• _Given records_

(* ===== verification/Cipher.v ===== *)
(** * Symmetric ciphers (cpp-utils/crypto/symmetric)

    [Cipher] is the interface of Cipher.h ([CipherConcept]); [CipherSpec] is
    what the encrypting block store relies on. [AEADCipher] and [CFB_Cipher]
    implement it around the primitives of the Crypto++ library, which are
    parameters here; [FakeAuthenticatedCipher] is self-contained. *)
From S2P Require Import Prelude Serialization.
From Stdlib Require Import Lia ZArith.

(** ** Random numbers (random/RandomGenerator.h): [get(n)] returns [n] bytes. *)
Class RandomGenerator (Rng : Type) := {
  get_bytes : nat → Rng → bytes * Rng;
  get_bytes_length n r : length (get_bytes n r).1 = n;
}.

Definition random_bytes {Rng} `{!RandomGenerator Rng} (n : nat) : M Rng bytes :=
  λ r, let '(b, r') := get_bytes n r in (Ok b, r').

(** A counter, good enough to run the definitions on. *)
#[export] Program Instance counter_generator : RandomGenerator Z := {
  get_bytes n r := (replicate n (byte_of r), r + 1) }.
Next Obligation. intros. apply length_replicate. Qed.

(** ** Cipher.h

    Sizes are [unsigned int]: the interface truncates a [size_t] length to 32
    bits. [encrypt src size] reads [size] bytes at [src]. *)
Class Cipher (Key Rng : Type) := {
  ciphertextSize : Z → Z;
  plaintextSize : Z → Z;
  encrypt : bytes → Z → Key → M Rng bytes;
  decrypt : bytes → Z → Key → result (option bytes);
}.

Class CipherSpec (Key Rng : Type) `{!Cipher Key Rng} := {
  overhead : Z;
  good_key : Key → Prop;
  overhead_range : 0 ≤ overhead < 2 ^ 31;
  ciphertextSize_spec n : 0 ≤ n → n + overhead < 2 ^ 32 → ciphertextSize n = n + overhead;
  plaintextSize_spec n : overhead ≤ n < 2 ^ 32 → plaintextSize n = n - overhead;
  encrypt_spec plaintext key rng :
    good_key key → Z.of_nat (length plaintext) + overhead < 2 ^ 32 →
    ∃ ciphertext rng',
      encrypt plaintext (Z.of_nat (length plaintext)) key rng = (Ok ciphertext, rng') ∧
      Z.of_nat (length ciphertext) = Z.of_nat (length plaintext) + overhead ∧
      decrypt ciphertext (Z.of_nat (length ciphertext)) key = Ok (Some plaintext);
}.

(** The bytes [src .. src + size), undefined behaviour beyond the end. *)
Definition read_bytes (src : bytes) (size : Z) : result bytes :=
  Data.memcpy_from src 0 (Z.to_nat size).

Lemma read_bytes_all src : read_bytes src (Z.of_nat (length src)) = Ok src.
Proof.
  unfold read_bytes. rewrite Nat2Z.id, Data.memcpy_from_ok by lia. by rewrite slice_all.
Qed.

(** ** AEAD_Cipher.h

    [aead_encrypt key iv plaintext] is the output of Crypto++'s
    [AuthenticatedEncryptionFilter] (ciphertext and tag), [aead_decrypt] that
    of [AuthenticatedDecryptionFilter], [None] when it throws
    [HashVerificationFailed]. *)
Module AEADCipher.
Section aead.
Context {Rng : Type} `{!RandomGenerator Rng}.
Context (KEYSIZE IV_SIZE TAG_SIZE : nat).
Context (aead_encrypt : bytes → bytes → bytes → bytes).
Context (aead_decrypt : bytes → bytes → bytes → option bytes).

Definition ciphertextSize (plaintextBlockSize : Z) : Z :=
  u32 (plaintextBlockSize + Z.of_nat IV_SIZE + Z.of_nat TAG_SIZE).
Definition plaintextSize (ciphertextBlockSize : Z) : Z :=
  u32 (ciphertextBlockSize - Z.of_nat IV_SIZE - Z.of_nat TAG_SIZE).

(** The [ArraySink] takes at most the room left in [ciphertext]. *)
Definition encrypt (plaintext : bytes) (plaintextSize_ : Z) (encKey : bytes) : M Rng bytes :=
  ASSERT (bool_decide (length encKey = KEYSIZE)) "Wrong key size" ;;
  iv ← random_bytes IV_SIZE ;
  p ← lift (read_bytes plaintext plaintextSize_) ;
  let size := Z.to_nat (ciphertextSize plaintextSize_) in
  if decide (size < IV_SIZE)%nat then mthrow UndefinedBehaviour
  else mret (iv ++ take (size - IV_SIZE) (aead_encrypt encKey iv p)).

Definition decrypt (ciphertext : bytes) (ciphertextSize_ : Z) (encKey : bytes) : result (option bytes) :=
  ASSERT (bool_decide (length encKey = KEYSIZE)) "Wrong key size" ;;
  if decide (ciphertextSize_ < Z.of_nat IV_SIZE + Z.of_nat TAG_SIZE) then mret None
  else
    c ← read_bytes ciphertext ciphertextSize_ ;
    match aead_decrypt encKey (take IV_SIZE c) (drop IV_SIZE c) with
    | Some plaintext => mret (Some (take (Z.to_nat (plaintextSize ciphertextSize_)) plaintext))
    | None => mret None
    end.

#[export] Instance ops : Cipher bytes Rng := {
  ciphertextSize := ciphertextSize; plaintextSize := plaintextSize;
  encrypt := encrypt; decrypt := decrypt }.

(** What Crypto++ documents of an authenticated mode: the tag is appended,
    and decryption under the same key and iv inverts encryption. *)
Context (sizes : Z.of_nat IV_SIZE + Z.of_nat TAG_SIZE < 2 ^ 31).
Context (aead_length : ∀ key iv p, length key = KEYSIZE → length iv = IV_SIZE →
  length (aead_encrypt key iv p) = (length p + TAG_SIZE)%nat).
Context (aead_inverse : ∀ key iv p, length key = KEYSIZE → length iv = IV_SIZE →
  aead_decrypt key iv (aead_encrypt key iv p) = Some p).

Lemma aead_decrypt_encrypt plaintext key rng :
  length key = KEYSIZE → Z.of_nat (length plaintext) + (Z.of_nat IV_SIZE + Z.of_nat TAG_SIZE) < 2 ^ 32 →
  ∃ ciphertext rng',
    encrypt plaintext (Z.of_nat (length plaintext)) key rng = (Ok ciphertext, rng') ∧
    Z.of_nat (length ciphertext) = Z.of_nat (length plaintext) + (Z.of_nat IV_SIZE + Z.of_nat TAG_SIZE) ∧
    decrypt ciphertext (Z.of_nat (length ciphertext)) key = Ok (Some plaintext).
Proof.
  intros Hk Hn. unfold encrypt, decrypt. rewrite (bool_decide_true _ Hk).
  unfold mbind, M_bind, random_bytes, ASSERT. csimp.
  pose proof (get_bytes_length IV_SIZE rng) as Hiv.
  destruct (get_bytes IV_SIZE rng) as [iv rng']; simpl in Hiv.
  rewrite read_bytes_all. unfold ciphertextSize. rewrite u32_small by lia.
  rewrite decide_False by lia. csimp.
  pose proof (aead_length key iv plaintext Hk Hiv) as Hl.
  rewrite take_ge by lia. eexists _, _. split; [done|]. split; [len|].
  rewrite decide_False by len. csimp. rewrite read_bytes_all. csimp.
  rewrite take_app_length', drop_app_length', aead_inverse by done. csimp.
  unfold plaintextSize. rewrite u32_small by len. by rewrite take_ge by len.
Qed.

#[export] Program Instance spec : CipherSpec bytes Rng := {
  overhead := Z.of_nat IV_SIZE + Z.of_nat TAG_SIZE;
  good_key key := length key = KEYSIZE }.
Next Obligation. lia. Qed.
Next Obligation. intros n ??. simpl. unfold ciphertextSize. rewrite u32_small; lia. Qed.
Next Obligation. intros n ?. simpl. unfold plaintextSize. rewrite u32_small; lia. Qed.
Next Obligation. intros. by apply aead_decrypt_encrypt. Qed.
End aead.
End AEADCipher.

(** ** CFB_Cipher.h

    [cfb_process key iv data] stands for [ProcessData] of Crypto++'s
    [CFB_Mode<BlockCipher>::Encryption], [cfb_unprocess] for that of
    [::Decryption]. *)
Module CFB_Cipher.
Section cfb.
Context {Rng : Type} `{!RandomGenerator Rng}.
Context (KeySize IV_SIZE : nat).
Context (cfb_process cfb_unprocess : bytes → bytes → bytes → bytes).

Definition ciphertextSize (plaintextBlockSize : Z) : Z := u32 (plaintextBlockSize + Z.of_nat IV_SIZE).
Definition plaintextSize (ciphertextBlockSize : Z) : Z := u32 (ciphertextBlockSize - Z.of_nat IV_SIZE).

Definition encrypt (plaintext : bytes) (plaintextSize_ : Z) (encKey : bytes) : M Rng bytes :=
  ASSERT (bool_decide (length encKey = KeySize)) "Wrong key size" ;;
  iv ← random_bytes IV_SIZE ;
  p ← lift (read_bytes plaintext plaintextSize_) ;
  if decide (ciphertextSize plaintextSize_ < plaintextSize_ + Z.of_nat IV_SIZE)
  then mthrow UndefinedBehaviour
  else mret (iv ++ (if decide (0 < plaintextSize_) then cfb_process encKey iv p else [])).

Definition decrypt (ciphertext : bytes) (ciphertextSize_ : Z) (encKey : bytes) : result (option bytes) :=
  ASSERT (bool_decide (length encKey = KeySize)) "Wrong key size" ;;
  if decide (ciphertextSize_ < Z.of_nat IV_SIZE) then mret None
  else
    c ← read_bytes ciphertext ciphertextSize_ ;
    if decide (0 < plaintextSize ciphertextSize_)
    then mret (Some (cfb_unprocess encKey (take IV_SIZE c) (drop IV_SIZE c)))
    else mret (Some []).

#[export] Instance ops : Cipher bytes Rng := {
  Cipher.ciphertextSize := ciphertextSize; Cipher.plaintextSize := plaintextSize;
  Cipher.encrypt := encrypt; Cipher.decrypt := decrypt }.

(** A stream mode: lengths are kept and decryption inverts encryption. *)
Context (sizes : Z.of_nat IV_SIZE < 2 ^ 31).
Context (cfb_length : ∀ key iv p, length key = KeySize → length iv = IV_SIZE →
  length (cfb_process key iv p) = length p).
Context (cfb_inverse : ∀ key iv p, length key = KeySize → length iv = IV_SIZE →
  cfb_unprocess key iv (cfb_process key iv p) = p).

Lemma cfb_decrypt_encrypt plaintext key rng :
  length key = KeySize → Z.of_nat (length plaintext) + Z.of_nat IV_SIZE < 2 ^ 32 →
  ∃ ciphertext rng',
    encrypt plaintext (Z.of_nat (length plaintext)) key rng = (Ok ciphertext, rng') ∧
    Z.of_nat (length ciphertext) = Z.of_nat (length plaintext) + Z.of_nat IV_SIZE ∧
    decrypt ciphertext (Z.of_nat (length ciphertext)) key = Ok (Some plaintext).
Proof.
  intros Hk Hn. unfold encrypt, decrypt. rewrite (bool_decide_true _ Hk).
  unfold mbind, M_bind, random_bytes, ASSERT. csimp.
  pose proof (get_bytes_length IV_SIZE rng) as Hiv.
  destruct (get_bytes IV_SIZE rng) as [iv rng']; simpl in Hiv.
  rewrite read_bytes_all. unfold ciphertextSize, plaintextSize. rewrite u32_small by lia.
  rewrite decide_False by lia. csimp.
  pose proof (cfb_length key iv plaintext Hk Hiv) as Hl.
  destruct plaintext as [|b plaintext].
  - simpl. rewrite app_nil_r. eexists _, _. split; [done|]. split; [len|].
    rewrite decide_False by len. rewrite u32_small by len. csimp.
    rewrite read_bytes_all. csimp. by rewrite decide_False by len.
  - rewrite decide_True by len. eexists _, _. split; [done|]. split; [len|].
    rewrite decide_False by len. csimp. rewrite u32_small, read_bytes_all by len. csimp.
    rewrite decide_True by len. by rewrite take_app_length', drop_app_length', cfb_inverse by done.
Qed.

#[export] Program Instance spec : CipherSpec bytes Rng := {
  overhead := Z.of_nat IV_SIZE;
  good_key key := length key = KeySize }.
Next Obligation. lia. Qed.
Next Obligation. intros n ??. simpl. unfold ciphertextSize. rewrite u32_small; lia. Qed.
Next Obligation. intros n ?. simpl. unfold plaintextSize. rewrite u32_small; lia. Qed.
Next Obligation. intros. by apply cfb_decrypt_encrypt. Qed.
End cfb.
End CFB_Cipher.

(** ** testutils/FakeAuthenticatedCipher.h

    A xor cipher with an 8-byte iv and an 8-byte checksum. *)
Module FakeAuthenticatedCipher.
Record FakeKey := mkKey { value : Z }.

Definition ciphertextSize (plaintextBlockSize : Z) : Z := u32 (plaintextBlockSize + 8 + 8).
Definition plaintextSize (ciphertextBlockSize : Z) : Z := u32 (ciphertextBlockSize - 8 - 8).

(** Byte [i mod 8] of the key, the most significant first. *)
Definition key_shift (i : Z) : Z := 56 - 8 * (i mod 8).

Fixpoint _xor_from (i : Z) (src : bytes) (key : Z) : bytes :=
  match src with
  | [] => []
  | b :: src' =>
      byte_of (Z.lxor (byte_val b) (Z.land (Z.shiftr key (key_shift i)) 255)) :: _xor_from (i + 1) src' key
  end.
Definition _xor (src : bytes) (key : Z) : bytes := _xor_from 0 src key.

Fixpoint _checksum_from (i : Z) (data : bytes) (checksum : Z) : Z :=
  match data with
  | [] => checksum
  | b :: data' =>
      _checksum_from (i + 1) data' (u64 (Z.lxor checksum (Z.shiftl (byte_val b) (key_shift i))))
  end.
Definition _checksum (data : bytes) (encKey : FakeKey) : Z :=
  _checksum_from 0 data (u64 (34343435 * value encKey)).

Section fake.
Context {Rng : Type} `{!RandomGenerator Rng}.

Definition encrypt (plaintext : bytes) (plaintextSize_ : Z) (encKey : FakeKey) : M Rng bytes :=
  ivb ← random_bytes 8 ;
  let iv := le_value ivb in
  p ← lift (read_bytes plaintext plaintextSize_) ;
  if decide (ciphertextSize plaintextSize_ < plaintextSize_ + 8 + 8) then mthrow UndefinedBehaviour
  else
    let body := serialize 8 iv ++ _xor p (Z.lxor (value encKey) iv) in
    mret (body ++ serialize 8 (_checksum body encKey)).

Definition decrypt (ciphertext : bytes) (ciphertextSize_ : Z) (encKey : FakeKey) : result (option bytes) :=
  if decide (ciphertextSize_ < 16) then mret None
  else
    let size := Z.to_nat (plaintextSize ciphertextSize_) in
    c ← read_bytes ciphertext ciphertextSize_ ;
    let expectedParity := _checksum (take (size + 8) c) encKey in
    actualParity ← deserializeWithOffset 8 c (size + 8) ;
    if decide (expectedParity ≠ actualParity) then mret None
    else
      iv ← deserialize 8 c ;
      mret (Some (_xor (slice 8 size c) (Z.lxor (value encKey) iv))).

#[export] Instance ops : Cipher FakeKey Rng := {
  Cipher.ciphertextSize := ciphertextSize; Cipher.plaintextSize := plaintextSize;
  Cipher.encrypt := encrypt; Cipher.decrypt := decrypt }.

Lemma length_xor_from i src key : length (_xor_from i src key) = length src.
Proof. revert i. induction src; intros; simpl; auto. Qed.

Lemma xor_from_involutive i src key : _xor_from i (_xor_from i src key) key = src.
Proof.
  revert i. induction src as [|b src IH]; intros i; simpl; [done|]. f_equal; [|apply IH].
  apply byte_val_inj. rewrite !byte_val_of. pose proof (byte_val_range b) as Hb.
  set (k := Z.land _ 255). change 256 with (2 ^ 8). rewrite <- !Z.land_ones by lia.
  apply Z.bits_inj'. intros j Hj.
  rewrite Z.land_spec, Z.lxor_spec, Z.land_spec, Z.lxor_spec, Z.testbit_ones_nonneg by lia.
  destruct (Z.ltb_spec j 8).
  - rewrite !andb_true_r. by destruct (Z.testbit (byte_val b) j), (Z.testbit k j).
  - rewrite !andb_false_r. symmetry. destruct (decide (byte_val b = 0)) as [->|];
      [apply Z.bits_0|]. apply Z.bits_above_log2; [lia|].
    apply Z.log2_lt_pow2; [lia|]. assert (2 ^ 8 ≤ 2 ^ j) by (apply Z.pow_le_mono_r; lia). lia.
Qed.

Lemma checksum_from_range i data c : 0 ≤ c < 2 ^ 64 → 0 ≤ _checksum_from i data c < 2 ^ 64.
Proof. revert i c. induction data; intros i c Hc; simpl; [done|]. apply IHdata, u64_range. Qed.

Lemma fake_decrypt_encrypt plaintext key rng :
  Z.of_nat (length plaintext) + 16 < 2 ^ 32 →
  ∃ ciphertext rng',
    encrypt plaintext (Z.of_nat (length plaintext)) key rng = (Ok ciphertext, rng') ∧
    Z.of_nat (length ciphertext) = Z.of_nat (length plaintext) + 16 ∧
    decrypt ciphertext (Z.of_nat (length ciphertext)) key = Ok (Some plaintext).
Proof.
  intros Hn. unfold encrypt, decrypt, mbind, M_bind, random_bytes.
  pose proof (get_bytes_length 8 rng) as Hiv.
  destruct (get_bytes 8 rng) as [ivb rng']; simpl in Hiv. csimp. rewrite read_bytes_all. csimp.
  unfold ciphertextSize, plaintextSize. rewrite u32_small, decide_False by lia.
  set (iv := le_value ivb). set (x := _xor plaintext (Z.lxor (value key) iv)).
  set (sum := _checksum (serialize 8 iv ++ x) key).
  assert (0 ≤ iv < 256 ^ Z.of_nat 8) as Hivr
    by (subst iv; pose proof (le_value_range ivb) as Hr; by rewrite Hiv in Hr).
  assert (length x = length plaintext) as Hx by apply length_xor_from.
  eexists _, _. split; [done|]. split; [len|].
  rewrite decide_False by len. rewrite u32_small by len. rewrite read_bytes_all. csimp.
  replace (Z.to_nat _) with (length plaintext) by len.
  rewrite take_app_length' by len. fold sum.
  unfold deserializeWithOffset. rewrite drop_app_length' by len.
  rewrite <- (app_nil_r (serialize 8 sum)) at 1.
  rewrite deserialize_serialize by apply checksum_from_range, u64_range. csimp.
  rewrite decide_False by tauto. rewrite <- app_assoc, deserialize_serialize by done. csimp.
  unfold slice. rewrite drop_app_length', take_app_length' by len.
  unfold x, _xor. by rewrite xor_from_involutive.
Qed.

#[export] Program Instance spec : CipherSpec FakeKey Rng := {
  overhead := 16; good_key _ := True }.
Next Obligation. lia. Qed.
Next Obligation. intros n ??. simpl. unfold ciphertextSize. rewrite u32_small; lia. Qed.
Next Obligation. intros n ?. simpl. unfold plaintextSize. rewrite u32_small; lia. Qed.
Next Obligation. intros. by apply fake_decrypt_encrypt. Qed.
End fake.
End FakeAuthenticatedCipher.
#[export] Existing Instance FakeAuthenticatedCipher.ops.
#[export] Existing Instance FakeAuthenticatedCipher.spec.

• _Aim of the task_
Copy out only the lines above from the one with "Z.testbit_ones_nonneg by lia." to the one with "Proof. revert i c.", inclusive, exactly as they stand.

• _Your solution_
  rewrite Z.land_spec, Z.lxor_spec, Z.land_spec, Z.lxor_spec, Z.testbit_ones_nonneg by lia.
  destruct (Z.ltb_spec j 8).
  - rewrite !andb_true_r. by destruct (Z.testbit (byte_val b) j), (Z.testbit k j).
  - rewrite !andb_false_r. symmetry. destruct (decide (byte_val b = 0)) as [->|];
      [apply Z.bits_0|]. apply Z.bits_above_log2; [lia|].
    apply Z.log2_lt_pow2; [lia|]. assert (2 ^ 8 ≤ 2 ^ j) by (apply Z.pow_le_mono_r; lia). lia.
Qed.

Lemma checksum_from_range i data c : 0 ≤ c < 2 ^ 64 → 0 ≤ _checksum_from i data c < 2 ^ 64.
Proof. revert i c. induction data; intros i c Hc; simpl; [done|]. apply IHdata, u64_range. Qed.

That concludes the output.